The list of the foods that contain the most iron per 100g is quite interesting:

  1. Thyme, dried (2.4mg/2g);
  2. Basil, dried (1.79mg/2g);
  3. Spearmint, dried (1.75mg/2g);
  4. Marjoram, dried (1.65mg/2g);
  5. Seaweed (6.64mg/10g);
  6. Cumin (1.33mg/2mg);
  7. Turmeric, powder (1.1mg/2g);
  8. Parsley (1.1mg/2g);
  9. Dill, dried (0.98mg/2g);
  10. Raw beef (meats lose iron levels when cooked) (25mg/100g - cooked).

This top ten shows how important the use of spices are in our diet. Whilst eating a 100g of dried spices is not recommended, adding these to meals is a super boost of iron for you! I have included the standard serving sizes and the related iron contents too. This does put meat as the leader of this Top 10, but once you understand the iron levels you need each day, you will see that subbing out meat from your diet won't leave you anaemic!

The top performing vegetables were:

  1. Spirulina (1mg/3.5g);
  2. Chives (20mg/100g);
  3. Mushrooms (12.18mg/100g).

The top performing fruits were:

  1. Goji berries (3.4mg/50g);
  2. Apricots, dried (3.1mg/50g);
  3.  Peaches, dried (2.75mg/50g).

The top performing nuts and seeds were:

  1. Sesame seeds (2.68mg/14g);
  2. Pepitas (4.42mg/50g);
  3. Hemp seeds (3.97mg/50g).

The absorption issue.

Our bodies are amazing vessels, from the intake of a range of foods, it can extract all the elements it needs to sustain itself. I am amazed each day that our bodies can take a meal, masticate it, digest it and expel it, all the while taking exactly what it needs! Our iron demands vary at different ages and between sexes. The interesting thing is this, the recommended daily intake for iron is quite low, and very easy to achieve! See the RDI below.

Unfortunately, with the modern stressors that we face each day, our digestive systems can sometimes struggle to absorb the building blocks we need to thrive. This can lead to deficiencies, where our body reduces its function due to a lack of a mineral or other key element. An example of this is a meat-eater who simply cannot get enough iron into their body, versus a plant-based person with healthy iron levels. The difference is the body's absorption ability. Iron is absorbed in the body via our digestive tract, and if the digestive tract is compromised, no matter how much iron is in your diet, your levels may remain low.

The key to good iron levels starts with good gut health, which is a topic I will dive into next blog.

The key? Variety!

So how do you keep your iron levels up, whilst maintaining a meat-free or meat-reduced diet?

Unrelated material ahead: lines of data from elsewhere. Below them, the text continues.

(* ===== verification/UserStore.v ===== *)
(** * [internal/auth]: the user store and the password policy

    The [users] table, [UserStore]'s operations, [ValidatePassword] and the
    first-run wizard.  bcrypt is not part of the repository: class [Bcrypt]
    gives its two functions and the one law the store needs. *)

From S2P Require Import Prelude GoString GoTime GoError Sql.

(** ** Roles *)

Definition RoleAdmin : string := "admin".
Definition RoleOperator : string := "operator".
Definition RoleViewer : string := "viewer".

(** [Role.Valid]. *)
Definition Valid (r : string) : bool :=
  String.eqb r RoleAdmin || String.eqb r RoleOperator || String.eqb r RoleViewer.

Lemma Valid_iff r : Valid r = true ↔ r ∈ [RoleAdmin; RoleOperator; RoleViewer].
Proof. unfold Valid. rewrite !orb_true_iff, !String.eqb_eq. set_solver. Qed.

(** ** [ValidatePassword] *)

Definition ValidatePassword (s : string) : option error :=
  if rune_count s <? 12 then Some (Sentinel ErrPasswordTooShort)
  else if 72 <? len s then Some (Sentinel ErrPasswordTooLong)
  else None.

(** ** bcrypt *)

(** [GenerateFromPassword] (with the salt it draws) and
    [CompareHashAndPassword], [None] being a match. *)
Class Bcrypt := {
  GenerateFromPassword : Z → string → string + foreign;
  CompareHashAndPassword : string → string → option foreign;
  bcrypt_matches : ∀ salt pw h,
    GenerateFromPassword salt pw = inl h → CompareHashAndPassword h pw = None;
}.

(** ** The store *)

Record User := mkUser {
  uID : Z; uUsername : string; uPasswordHash : string; uRole : string; uCreatedAt : time;
}.

Record user_row := UserRow {
  user_name : string; user_hash : string; user_role : string; user_created : Z;
}.

Abbreviation user_table := (table user_row).

Definition scanUser (x : Z * user_row) : User :=
  mkUser x.1 (user_name x.2) (user_hash x.2) (user_role x.2) (time_of_sec (user_created x.2)).

Definition with_username (name : string) : Z * user_row → bool :=
  λ x, String.eqb (user_name x.2) name.
Definition with_role (role : string) : Z * user_row → bool :=
  λ x, String.eqb (user_role x.2) role.

Definition set_role (role : string) (r : user_row) : user_row :=
  UserRow (user_name r) (user_hash r) role (user_created r).
Definition set_hash (hash : string) (r : user_row) : user_row :=
  UserRow (user_name r) hash (user_role r) (user_created r).

Section store.
Context {Eng : Engine} {Bc : Bcrypt}.

(** [INSERT INTO users]: the last insert id. *)
Definition insert_user (r : user_row) : stmt user_table Z := λ t,
  match insert_unique user_name r t with
  | Some t' => inl (last_id t', t')
  | None => inr unique_error
  end.

(** [UPDATE users SET ... WHERE id = ?] of a column without constraint. *)
Definition update_user (id : Z) (f : user_row → user_row) : stmt user_table Z := λ t,
  inl (affected (by_id id) t, update_where (by_id id) f t).

Definition delete_user (id : Z) : stmt user_table Z := λ t,
  inl (affected (by_id id) t, delete_where (by_id id) t).

(** What [RowsAffected] of a write by identifier means. *)
Definition found (res : Z + foreign) : option error :=
  match res with
  | inr f => Some (EForeign f)
  | inl n => if n =? 0 then Some (Sentinel ErrUserNotFound) else None
  end.

Definition Create (now : time) (salt : Z) (username password role : string)
    : State (db user_table) (result User) :=
  if negb (Valid role) then mret (inr (Errorf "invalid role %q" [FStr role]))
  else match GenerateFromPassword salt password with
  | inr f => mret (inr (Errorf "hash password: %w" [FWrap (EForeign f)]))
  | inl hash =>
      res ← exec (insert_user (UserRow username hash role (unix_sec now)));
      mret (match res with
            | inr f => inr (if isUniqueViolation f then Sentinel ErrUserAlreadyExists
                            else EForeign f)
            | inl id => inl (mkUser id username "" role now)
            end)
  end.

Definition scanOne (p : Z * user_row → bool) : State (db user_table) (result User) :=
  res ← query (select_one p);
  mret (match res with
        | inr f => inr (EForeign f)
        | inl None => inr (Sentinel ErrUserNotFound)
        | inl (Some x) => inl (scanUser x)
        end).

Definition GetByUsername (username : string) : State (db user_table) (result User) :=
  scanOne (with_username username).
Definition GetByID (id : Z) : State (db user_table) (result User) := scanOne (by_id id).

Definition List : State (db user_table) (result (list User)) :=
  res ← query (λ t, scanUser <$> rows t);
  mret (foreign_result res).

Definition UpdateRole (id : Z) (role : string) : State (db user_table) (option error) :=
  if negb (Valid role) then mret (Some (Errorf "invalid role %q" [FStr role]))
  else res ← exec (update_user id (set_role role)); mret (found res).

Definition UpdatePassword (salt : Z) (id : Z) (password : string)
    : State (db user_table) (option error) :=
  match GenerateFromPassword salt password with
  | inr f => mret (Some (Errorf "hash password: %w" [FWrap (EForeign f)]))
  | inl hash => res ← exec (update_user id (set_hash hash)); mret (found res)
  end.

Definition Delete (id : Z) : State (db user_table) (option error) :=
  res ← exec (delete_user id); mret (found res).

Definition Count : State (db user_table) (result Z) :=
  res ← query (λ t, Z.of_nat (List.length (rows t))); mret (foreign_result res).

Definition CountByRole (role : string) : State (db user_table) (result Z) :=
  res ← query (affected (with_role role)); mret (foreign_result res).

Definition Authenticate (username password : string) : State (db user_table) (result User) :=
  user ← GetByUsername username;
  mret (match user with
        | inr err => inr err
        | inl user =>
            match CompareHashAndPassword (uPasswordHash user) password with
            | Some _ => inr (Sentinel ErrUserNotFound)
            | None => inl user
            end
        end).

(** ** The first-run wizard *)

(** [EnsureAdminExists], given the two environment variables. *)
Definition EnsureAdminExists (now : time) (salt : Z) (env_user env_password : string)
    : State (db user_table) (bool * option error) :=
  count ← Count;
  match count with
  | inr err => mret (false, Some (Errorf "auth wizard: count users: %w" [FWrap err]))
  | inl count =>
      if 0 <? count then mret (false, None)
      else
        let username := if String.eqb env_user "" then "admin" else env_user in
        if String.eqb env_password ""
        then mret (false, Some (Errorf
          "auth wizard: no users exist and LGB_AUTH_ADMIN_PASSWORD is not set — cannot create admin user" []))
        else match ValidatePassword env_password with
        | Some err => mret (false, Some (Errorf "auth wizard: password policy: %w" [FWrap err]))
        | None =>
            user ← Create now salt username env_password RoleAdmin;
            mret (match user with
                  | inr err => (false, Some (Errorf "auth wizard: create admin: %w" [FWrap err]))
                  | inl _ => (true, None)
                  end)
        end
  end.

End store.

(** ** The invariant *)

Definition user_ok (t : user_table) : Prop :=
  table_ok t ∧ unique user_name t ∧ Forall (λ x, Valid (user_role x.2) = true) (rows t).

Lemma user_ok_empty : user_ok empty_table.
Proof. split_and!; auto with lgb. Qed.

(** The number of administrators. *)
Definition admins (t : user_table) : Z := affected (with_role RoleAdmin) t.

Section invariant.
Context {Eng : Engine} {Bc : Bcrypt}.

Lemma Create_preserves now salt name pw role : preserves user_ok (Create now salt name pw role).
Proof.
  unfold Create. destruct (Valid role) eqn:Hv; simpl; auto with lgb.
  destruct (GenerateFromPassword salt pw); auto with lgb.
  apply preserves_bind; [|auto with lgb]. apply preserves_exec. intros t (H1 & H2 & H3).
  unfold insert_user, insert_unique. case_bool_decide; [done|]. split_and!; auto with lgb.
  unfold insert_row. cbn. apply Forall_app_2; [done|]. by constructor.
Qed.

Lemma update_user_preserves id f :
  (∀ r, user_name (f r) = user_name r) →
  (∀ r, Valid (user_role r) = true → Valid (user_role (f r)) = true) →
  preserves user_ok (exec (update_user id f)).
Proof.
  intros Hn Hv. apply preserves_exec. intros t (H1 & H2 & H3). unfold update_user.
  split_and!; auto with lgb.
  - unfold unique, keys, update_where in *. cbn. rewrite <- list_fmap_compose.
    erewrite list_fmap_ext; [exact H2|]. intros i [j r] _. simpl.
    destruct (by_id id (j, r)); simpl; auto.
  - unfold update_where. cbn. apply Forall_fmap. eapply Forall_impl; [exact H3|].
    intros [j r] Hr. simpl. destruct (by_id id (j, r)); simpl; auto.
Qed.

Lemma UpdateRole_preserves id role : preserves user_ok (UpdateRole id role).
Proof.
  unfold UpdateRole. destruct (Valid role) eqn:Hv; simpl; auto with lgb.
  apply preserves_bind; [by apply update_user_preserves|auto with lgb].
Qed.

Lemma UpdatePassword_preserves salt id pw : preserves user_ok (UpdatePassword salt id pw).
Proof.
  unfold UpdatePassword. destruct (GenerateFromPassword salt pw); auto with lgb.
  apply preserves_bind; [by apply update_user_preserves|auto with lgb].
Qed.

Lemma Delete_preserves id : preserves user_ok (Delete id).
Proof.
  apply preserves_bind; [|auto with lgb]. apply preserves_exec. intros t (H1 & H2 & H3).
  unfold delete_user. split_and!; auto with lgb. apply Forall_forall.
  intros x [Hx _]%elem_of_delete. by eapply Forall_forall in H3.
Qed.

End invariant.

#[export] Hint Resolve Create_preserves UpdateRole_preserves UpdatePassword_preserves
  Delete_preserves : lgb.

(** ** Theorems *)

(** A password passes the policy exactly when it has at least 12 runes and
    at most 72 bytes; then bcrypt gets all of it, and it has at least 12 and at
    most 72 of both. *)
Theorem ValidatePassword_correct (s : string) :
  match ValidatePassword s with
  | None => 12 ≤ rune_count s ≤ 72 ∧ 12 ≤ len s ≤ 72
  | Some e =>
      e = Sentinel ErrPasswordTooShort ∧ rune_count s < 12 ∨
      e = Sentinel ErrPasswordTooLong ∧ 12 ≤ rune_count s ∧ 72 < len s
  end.
Proof.
  pose proof (rune_count_bounds s). unfold ValidatePassword.
  destruct (Z.ltb_spec (rune_count s) 12); [auto|].
  destruct (Z.ltb_spec 72 (len s)); [auto with lia|lia].
Qed.

Section theorems.
Context {Eng : Engine} {Bc : Bcrypt}.

Lemma with_username_select t i r : user_ok t → (i, r) ∈ rows t →
  select_one (with_username (user_name r)) t = Some (i, r).
Proof.
  intros (_ & Hu & _) Hin. destruct (select_one _ t) as [[j r']|] eqn:E.
  - apply select_one_Some in E as [Hin' E%String.eqb_eq]. simpl in E. f_equal.
    by apply (unique_row user_name t).
  - rewrite select_one_None in E. specialize (E _ Hin). unfold with_username in E. simpl in E.
    by rewrite String.eqb_refl in E.
Qed.

(** Authentication after creation: a user that [Create] returned logs in
    with the password it was created with, gets the role it was created with,
    and the store keeps only the hash. *)
Theorem Create_Authenticate (now : time) (salt : Z) (name pw role : string) (t : user_table) :
  user_ok t →
  match Create now salt name pw role (Db t []) with
  | (inl u, d') =>
      Valid role = true ∧
      (∃ h, GenerateFromPassword salt pw = inl h ∧
            (Authenticate name pw d').1 =
            inl (mkUser (uID u) name h role (time_of_sec (unix_sec now)))) ∧
      uPasswordHash u = ""
  | (inr e, d') => d' = Db t []
  end.
Proof.
  intros Hok. pose proof (Create_preserves now salt name pw role (Db t []) Hok) as Hok'.
  unfold Create in *. destruct (Valid role); simpl in *; [|done].
  destruct (GenerateFromPassword salt pw) as [h|f] eqn:Eg; [|done].
  rewrite bind_run, exec_ok in *. unfold insert_user, insert_unique in *.
  case_bool_decide as Hin; simpl in *; [done|]. split; [done|]. split; [|done].
  exists h. split; [done|]. unfold Authenticate, GetByUsername, scanOne.
  set (row := UserRow name h role (unix_sec now)) in *.
  pose proof (with_username_select (insert_row row t) (last_id t + 1) row Hok') as Hsel.
  simpl in Hsel. rewrite Hsel by (unfold insert_row; cbn; set_solver). cbn.
  by rewrite (bcrypt_matches _ _ _ Eg).
Qed.

(** The wizard creates an administrator exactly when there is no user and
    the configured password passes the policy; it never changes a store that
    already has users. *)
Theorem EnsureAdminExists_correct (now : time) (salt : Z) (user pw : string) (t : user_table) :
  let '(created, err, d') := EnsureAdminExists now salt user pw (Db t []) in
  (created = true → err = None ∧ rows t = [] ∧ ValidatePassword pw = None ∧
                    admins (tables d') = 1) ∧
  (created = false → d' = Db t [] ∧ (err = None → rows t ≠ [])).
Proof.
  unfold EnsureAdminExists, Count. rewrite !bind_run, query_ok. simpl.
  destruct (Z.ltb_spec 0 (Z.of_nat (List.length (rows t)))) as [Hlt|Hge].
  - simpl. split; [done|]. intros _. split; [done|]. intros _ E. by rewrite E in Hlt.
  - assert (Et : rows t = []) by (destruct (rows t); simpl in *; [done|lia]).
    destruct (String.eqb pw ""); [simpl; naive_solver|].
    destruct (ValidatePassword pw); [simpl; naive_solver|].
    rewrite bind_run. unfold Create. simpl (negb _).
    destruct (GenerateFromPassword salt pw); [|simpl; naive_solver].
    cbn iota. rewrite bind_run, exec_ok. unfold insert_user, insert_unique.
    case_bool_decide as Hin; [unfold keys in Hin; rewrite Et in Hin; set_solver|].
    simpl. split; [|done]. intros _. split_and!; try done.
    unfold admins, affected. rewrite select_insert. unfold select_where. rewrite Et. done.
Qed.

End theorems.

(** ** Witnesses *)

(** A stand-in for bcrypt: the hash is the password, tagged. *)
#[refine] Instance plain_bcrypt : Bcrypt := {|
  GenerateFromPassword _ pw :=
    if 72 <? len pw then inr (plain_error "bcrypt: password length exceeds 72 bytes")
    else inl ("$" +:+ pw);
  CompareHashAndPassword h pw :=
    if String.eqb h ("$" +:+ pw) then None
    else Some (plain_error "crypto/bcrypt: hashedPassword is not the hash of the given password");
|}.
Proof. intros _ pw h. destruct (72 <? len pw); [done|]. intros [= <-]. by rewrite String.eqb_refl. Defined.

Lemma Create_Authenticate_witness :
  user_ok empty_table ∧
  match Create (1700000000 * Second) 7 "root" "correct horse battery" "admin" (Db empty_table []) with
  | (inl u, d') =>
      Valid "admin" = true ∧
      (∃ h, GenerateFromPassword 7 "correct horse battery" = inl h ∧
            (Authenticate "root" "correct horse battery" d').1 =
            inl (mkUser (uID u) "root" h "admin" (time_of_sec (unix_sec (1700000000 * Second))))) ∧
      uPasswordHash u = ""
  | (inr e, d') => False
  end.
Proof.
  split; [exact user_ok_empty|].
  exact (Create_Authenticate (1700000000 * Second) 7 "root" "correct horse battery" "admin"
           empty_table user_ok_empty).
Defined.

Easy, eat a variety of foods, super boost your meals with spices (curry anyone?), incorporate more seaweed, mushrooms, nuts and seeds into your diet. For example, if your day started with a teaspoon of spirulina, you superboosted your breakfast with some hemp seeds, ate some nut snacks throughout the day and ended with a delicious mushroom curry - you would have squeezed OVER 20mg of iron into your day. 

If you are finding your blood tests showing you with an iron deficiency, the first step I recommend is to get your gut health into shape, THEN incorporate the foods that will boost your iron levels. Remember this, iron TOXICITY requires you to eat a lot more food than you can physically eat, toxicity would only come from consuming too much elemental iron, so don't fret!